▶ ASSIGNMENT:
For the records below, print the lines from the line with "pass and of" through the line with "due timers one" exactly as written; include both end lines and exclude the rest.

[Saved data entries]
========
(* ===== verification/Prelude.v ===== *)
(** * A verification library for the credentials timeline renderer

    The repository renders a "credentials" timeline into the page element
    [#credentials-root].  Two source files make up the program:

    - [src/timeline.js] exports the dataset [CREDENTIALS_SECTION]: a record
      with an id, a title, a type and an ordered list of cards (heading,
      date, description).
    - [src/credentials.js] mounts it.  [renderTimeline] builds the DOM (a
      rope, an SVG surface and a [ul] with one [li.timeline-item] per card,
      each holding a dot, a [time] element and a content box); the inner
      function [drawConnectors] coalesces redraw requests into one
      [requestAnimationFrame] callback, which clears the SVG and draws one
      cubic Bezier connector per item from the dot's centre to the nearest
      edge of the content box; an [IntersectionObserver] callback marks
      items [in-view] and calls [emitDotSparkle]; [enableCardDrag] gives
      every content box a drag offset clamped to a circle of radius 120
      with a spring-back on release; window [resize] (debounced 120 ms) and
      [scroll] events request redraws.

    ** Files, in dependency order, and what they model

    - [Prelude]   (this file): the [tl_scope] notations for comparisons on
      numbers, the tactics [qconst], [qcases], [qarith], the [tl] and
      [tl_rw] hint databases and the generic lemmas on lists and rationals.
    - [Dataset]   [src/timeline.js]: the records [Card], [TimelineSection]
      and the literal [CREDENTIALS_SECTION]; a decidable check that its
      cards are plain text in chronological order.
    - [Geometry]  the body of the frame callback of [drawConnectors]
      (lines 47-81).  [Connector.connector] is one item's Bezier (lines
      58-73); [Pass.draw_pass] the [forEach] over the items after the SVG is
      cleared.  Theorems: the end point is the nearest edge of the content
      box, the curve stays within the horizontal span of its end points
      unless the box straddles the centre line (a finding), one connector
      per item with both boxes, idempotence of a pass.
    - [Render]    [createEl], the DOM part of [renderTimeline] (lines 8-39)
      and the [DOMContentLoaded] listener (lines 171-175) as an element
      tree; [qsa] is [querySelectorAll] by class.  Theorems: one
      [li.timeline-item] per card in order with its date, rendering then a
      pass gives one connector per card, rendering twice replaces.
    - [Scheduler] the [rafState] flag and [drawConnectors] (lines 42-47)
      against a queue of animation-frame callbacks, refined against an
      abstract "redraw pending" bit ([RedrawSpec]): any number of requests
      before a frame give exactly one pass.
    - [Drag]      [enableCardDrag] (lines 136-168): the three listeners on
      a [DragItem] record, the Web Animation of the spring-back and the
      abstract machine [DragSpec] (Idle, Dragging, SnappingBack) which the
      listeners refine; the offset never leaves the circle of radius 120.
    - [Sparkle]   [emitDotSparkle] (lines 111-134): 8 sparks, 4 random
      draws each, the ranges of their parameters.
    - [Reveal]    the [IntersectionObserver] callback (lines 86-95):
      [in-view] is added and never removed, a burst on every entry into
      view (a finding: the spec says once), none under reduced motion.
    - [Page]      the event loop composing all of them (lines 40-108,
      136-168): a [Page] record holding the scheduler, the SVG, the clock,
      the [setTimeout] timers, the resize debounce handle, the reveal state
      and the drag items; [page_step] handles one event and [reachable] is
      the closure from [page_init].  Theorems by rule induction on
      [reachable]: the scheduler stays well formed, timer ids stay
      distinct, every live burst has a pending removal timer and is gone
      once the clock passes it, a resize burst yields one redraw 120 ms
      after its last event, a released card settles within 920 ms.
    - [Markup]    reads a rendered entry back as a browser displays it
      (the [<h3>]/[<p>] template of line 33 and the [time] text), with the
      HTML tokenizer's rule that [<] opens a tag only before a letter,
      [/], [!] or [?]: plain-text cards round-trip; a heading holding a
      tag opening does not.
    - [Boot]      [PREFERS_REDUCED] (line 6), [renderTimeline] as the DOM
      paired with the initial page, the [DOMContentLoaded] listener and a
      session of events after it.  Theorems composing [Render] and [Page]:
      a session keeps one reveal and one drag state per card; under
      reduced motion no random value is drawn, no burst is attached and
      only redraw timers are ever pending.

    ** Numbers, oracles and fuel

    JavaScript numbers are IEEE doubles.  Every computation of the geometry
    pass and of the drag handlers uses only [+], [-], [*], [/] and
    [Math.abs] on them, so they are modelled exactly over the rationals [Q]
    (rounding is not modelled).  [Math.hypot] is not a rational function:
    [Drag] takes it through the class [Hypot] with the laws of a norm,
    instantiated by the maximum norm in the witnesses.  [Math.random] is an
    oracle stream [nat -> Q] of values in [0,1) read at a counter.  Time is
    a rational clock advanced by the [Advance] event; [Page.fire_due] fires
    due timers one at a time and takes as fuel the number of timers, which
    is enough because each firing removes one timer and no timer callback
    adds a timer ([fire_due_complete]).

    ** Not modelled

    Browser layout (the bounding boxes are inputs of a frame), the easing
    curves and keyframe interpolation of animations (only their start,
    duration and end state), [Math.cos]/[Math.sin] (the spark target is
    kept as its angle and radius), number formatting of the [d] attribute,
    the observer's threshold and root margin (the [isIntersecting] flag is
    an input), HTML parsing of [innerHTML] (markup is kept unparsed) and
    the CSS of the page.  These are library or browser behaviour that the
    sources only call; [Markup] reads text back only for markup without
    character references, which is what the dataset holds.  The window
    listeners [renderTimeline] registers are never removed: the model has
    one [renderTimeline] call per page, as the load listener makes.
    Later work: the coupling of the drag offset with the geometry read by
    the next frame, and a page-level statement of re-triggered bursts
    over time. *)

From Stdlib Require Import QArith Qabs Qminmax Lqa List Bool Lia.
Import ListNotations.

Declare Scope tl_scope.
Delimit Scope tl_scope with tl.
Open Scope Q_scope.

(** ** Booleans for JavaScript comparisons on numbers *)

(** [a < b] on numbers, as a boolean the models branch on. *)
Definition Qltb (x y : Q) : bool := negb (Qle_bool y x).

Notation "x <? y" := (Qltb x y) (at level 70, no associativity) : tl_scope.
Notation "x <=? y" := (Qle_bool x y) (at level 70, no associativity) : tl_scope.

(** The results of [f] on every element, or [None] as soon as one fails. *)
Fixpoint map_option {A B} (f : A -> option B) (l : list A) : option (list B) :=
  match l with
  | [] => Some []
  | x :: r =>
      match f x, map_option f r with
      | Some y, Some ys => Some (y :: ys)
      | _, _ => None
      end
  end.

Lemma Qltb_spec (x y : Q) : reflect (x < y) (Qltb x y).
Proof.
  unfold Qltb. destruct (Qle_bool y x) eqn:E; constructor.
  - apply Qle_bool_iff in E. exact (Qle_not_lt y x E).
  - apply Qnot_le_lt. intro H. apply Qle_bool_iff in H. congruence.
Qed.

Lemma Qle_bool_spec (x y : Q) : reflect (x <= y) (Qle_bool x y).
Proof.
  destruct (Qle_bool x y) eqn:E; constructor.
  - now apply Qle_bool_iff.
  - intro H. apply Qle_bool_iff in H. congruence.
Qed.

(** ** Arithmetic automation

    [lra] over [Q] does not read [/ c] for a literal [c] as a constant:
    [qconst] turns [x / c] into [x * (1 # c)] first. *)
Ltac qconst :=
  unfold Qdiv in *;
  repeat match goal with
  | |- context [Qinv (Zpos ?p # 1)] => change (Qinv (Zpos p # 1)) with (1 # p)
  | H : context [Qinv (Zpos ?p # 1)] |- _ =>
      change (Qinv (Zpos p # 1)) with (1 # p) in H
  end.

(** Case analysis on the boolean comparisons of a goal. *)
Ltac qcases :=
  repeat match goal with
  | |- context [Qltb ?x ?y] => destruct (Qltb_spec x y)
  | |- context [Qle_bool ?x ?y] => destruct (Qle_bool_spec x y)
  | H : context [Qltb ?x ?y] |- _ => destruct (Qltb_spec x y)
  end;
  repeat match goal with
  | H : ~ (?a < ?b) |- _ => apply Qnot_lt_le in H
  | H : ~ (?a <= ?b) |- _ => apply Qnot_le_lt in H
  end.

(** Close an arithmetic goal over [Q]: constants, absolute values, then
    [lra] or [nra]. *)
Ltac qarith :=
  qconst;
  repeat match goal with
  | |- context [Qabs ?e] =>
      let H := fresh "Habs" in
      destruct (Qlt_le_dec e 0) as [H | H];
      [ rewrite (Qabs_neg e) by (apply Qlt_le_weak; exact H)
      | rewrite (Qabs_pos e) by exact H ]
  end;
  first [ lra | nra ].

Create HintDb tl.
Create Rewrite HintDb tl_rw.

(** ** Lists *)

(** A JavaScript [forEach] that appends what each element produces: the
    accumulating fold is the [flat_map] of the elements. *)
Lemma fold_left_app_flat_map {A B} (f : A -> list B) (l : list A) (acc : list B) :
  fold_left (fun acc x => acc ++ f x) l acc = acc ++ flat_map f l.
Proof.
  revert acc; induction l as [|x l IH]; intros acc; simpl.
  - now rewrite app_nil_r.
  - now rewrite IH, app_assoc.
Qed.

#[export] Hint Rewrite @fold_left_app_flat_map : tl_rw.

(** [flat_map] of a function that yields at most one element. *)
Lemma length_flat_map_opt {A B} (f : A -> option B) (l : list A) :
  length (flat_map (fun x => match f x with Some y => [y] | None => [] end) l)
  = length (filter (fun x => match f x with Some _ => true | None => false end) l).
Proof.
  induction l as [|x l IH]; simpl; [reflexivity|].
  destruct (f x); simpl; now rewrite ?IH.
Qed.

(** Reading back what [g] wrote: when [f] inverts [g] on the elements of
    [l], it inverts [map g] on [l]. *)
Lemma map_option_map {A B} (f : A -> option B) (g : B -> A) (l : list B) :
  (forall y, In y l -> f (g y) = Some y) -> map_option f (map g l) = Some l.
Proof.
  induction l as [|y l IH]; intros H; simpl; [reflexivity|].
  rewrite H by (left; reflexivity).
  rewrite IH by (intros z Hz; apply H; right; exact Hz). reflexivity.
Qed.

(** ** Nonnegative combinations, for Bezier curves *)

Lemma Qmult_nonneg3 (a b c : Q) : 0 <= a -> 0 <= b -> 0 <= c -> 0 <= a * b * c.
Proof.
  intros. apply Qmult_le_0_compat; [apply Qmult_le_0_compat|]; assumption.
Qed.

#[export] Hint Resolve Qmult_le_0_compat Qmult_nonneg3 : tl.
========
▶ TASK OUTPUT:
    pass and of the drag handlers uses only [+], [-], [*], [/] and
    [Math.abs] on them, so they are modelled exactly over the rationals [Q]
    (rounding is not modelled).  [Math.hypot] is not a rational function:
    [Drag] takes it through the class [Hypot] with the laws of a norm,
    instantiated by the maximum norm in the witnesses.  [Math.random] is an
    oracle stream [nat -> Q] of values in [0,1) read at a counter.  Time is
    a rational clock advanced by the [Advance] event; [Page.fire_due] fires
    due timers one at a time and takes as fuel the number of timers, which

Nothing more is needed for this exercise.